- _WHAT THE TASK ASKS_: With both ends included, transcribe exactly the records below from their first line to the line that contains "Definition convert (self".

======== DATA FOR THIS EXERCISE

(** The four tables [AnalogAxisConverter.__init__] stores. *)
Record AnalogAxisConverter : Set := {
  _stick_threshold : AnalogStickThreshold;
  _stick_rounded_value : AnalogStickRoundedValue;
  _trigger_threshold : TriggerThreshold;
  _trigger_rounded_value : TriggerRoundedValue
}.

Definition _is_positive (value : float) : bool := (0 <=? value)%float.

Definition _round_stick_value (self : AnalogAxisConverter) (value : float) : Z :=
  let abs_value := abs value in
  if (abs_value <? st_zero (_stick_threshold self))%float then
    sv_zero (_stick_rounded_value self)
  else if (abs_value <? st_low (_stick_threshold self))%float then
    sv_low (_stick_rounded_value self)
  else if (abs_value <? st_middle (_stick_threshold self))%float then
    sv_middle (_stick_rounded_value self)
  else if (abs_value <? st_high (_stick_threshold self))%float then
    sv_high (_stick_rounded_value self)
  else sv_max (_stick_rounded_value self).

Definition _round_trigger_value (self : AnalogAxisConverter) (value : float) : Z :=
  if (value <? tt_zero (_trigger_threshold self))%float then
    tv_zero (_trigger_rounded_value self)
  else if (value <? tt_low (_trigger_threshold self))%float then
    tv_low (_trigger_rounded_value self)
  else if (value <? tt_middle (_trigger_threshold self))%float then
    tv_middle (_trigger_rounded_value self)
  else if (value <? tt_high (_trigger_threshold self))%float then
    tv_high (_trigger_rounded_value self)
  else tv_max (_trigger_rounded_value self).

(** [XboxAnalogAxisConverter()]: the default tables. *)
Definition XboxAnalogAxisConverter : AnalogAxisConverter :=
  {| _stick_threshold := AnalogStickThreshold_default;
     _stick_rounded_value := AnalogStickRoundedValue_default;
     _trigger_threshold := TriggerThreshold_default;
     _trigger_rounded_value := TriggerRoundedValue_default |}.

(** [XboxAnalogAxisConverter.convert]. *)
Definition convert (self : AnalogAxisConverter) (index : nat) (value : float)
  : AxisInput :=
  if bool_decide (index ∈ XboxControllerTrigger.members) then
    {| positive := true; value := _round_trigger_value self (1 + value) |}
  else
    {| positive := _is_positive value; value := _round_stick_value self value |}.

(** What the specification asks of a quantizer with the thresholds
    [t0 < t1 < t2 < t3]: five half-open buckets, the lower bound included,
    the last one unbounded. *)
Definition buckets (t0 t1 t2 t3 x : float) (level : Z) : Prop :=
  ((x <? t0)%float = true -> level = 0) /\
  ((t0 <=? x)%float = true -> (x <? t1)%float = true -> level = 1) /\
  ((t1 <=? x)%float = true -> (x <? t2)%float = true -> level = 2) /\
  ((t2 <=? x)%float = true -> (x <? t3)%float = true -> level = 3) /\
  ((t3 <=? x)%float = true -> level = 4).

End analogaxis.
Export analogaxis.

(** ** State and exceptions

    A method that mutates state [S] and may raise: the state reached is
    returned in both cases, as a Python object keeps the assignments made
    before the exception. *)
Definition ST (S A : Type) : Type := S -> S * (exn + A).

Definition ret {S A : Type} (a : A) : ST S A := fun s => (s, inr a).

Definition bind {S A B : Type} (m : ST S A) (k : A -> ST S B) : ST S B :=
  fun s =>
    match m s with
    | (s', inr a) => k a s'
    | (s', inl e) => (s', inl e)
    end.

================

- _RESULT FOR THIS EXERCISE_:
(** The four tables [AnalogAxisConverter.__init__] stores. *)
Record AnalogAxisConverter : Set := {
  _stick_threshold : AnalogStickThreshold;
  _stick_rounded_value : AnalogStickRoundedValue;
  _trigger_threshold : TriggerThreshold;
  _trigger_rounded_value : TriggerRoundedValue
}.

Definition _is_positive (value : float) : bool := (0 <=? value)%float.

Definition _round_stick_value (self : AnalogAxisConverter) (value : float) : Z :=
  let abs_value := abs value in
  if (abs_value <? st_zero (_stick_threshold self))%float then
    sv_zero (_stick_rounded_value self)
  else if (abs_value <? st_low (_stick_threshold self))%float then
    sv_low (_stick_rounded_value self)
  else if (abs_value <? st_middle (_stick_threshold self))%float then
    sv_middle (_stick_rounded_value self)
  else if (abs_value <? st_high (_stick_threshold self))%float then
    sv_high (_stick_rounded_value self)
  else sv_max (_stick_rounded_value self).

Definition _round_trigger_value (self : AnalogAxisConverter) (value : float) : Z :=
  if (value <? tt_zero (_trigger_threshold self))%float then
    tv_zero (_trigger_rounded_value self)
  else if (value <? tt_low (_trigger_threshold self))%float then
    tv_low (_trigger_rounded_value self)
  else if (value <? tt_middle (_trigger_threshold self))%float then
    tv_middle (_trigger_rounded_value self)
  else if (value <? tt_high (_trigger_threshold self))%float then
    tv_high (_trigger_rounded_value self)
  else tv_max (_trigger_rounded_value self).

(** [XboxAnalogAxisConverter()]: the default tables. *)
Definition XboxAnalogAxisConverter : AnalogAxisConverter :=
  {| _stick_threshold := AnalogStickThreshold_default;
     _stick_rounded_value := AnalogStickRoundedValue_default;
     _trigger_threshold := TriggerThreshold_default;
     _trigger_rounded_value := TriggerRoundedValue_default |}.

(** [XboxAnalogAxisConverter.convert]. *)
Definition convert (self : AnalogAxisConverter) (index : nat) (value : float)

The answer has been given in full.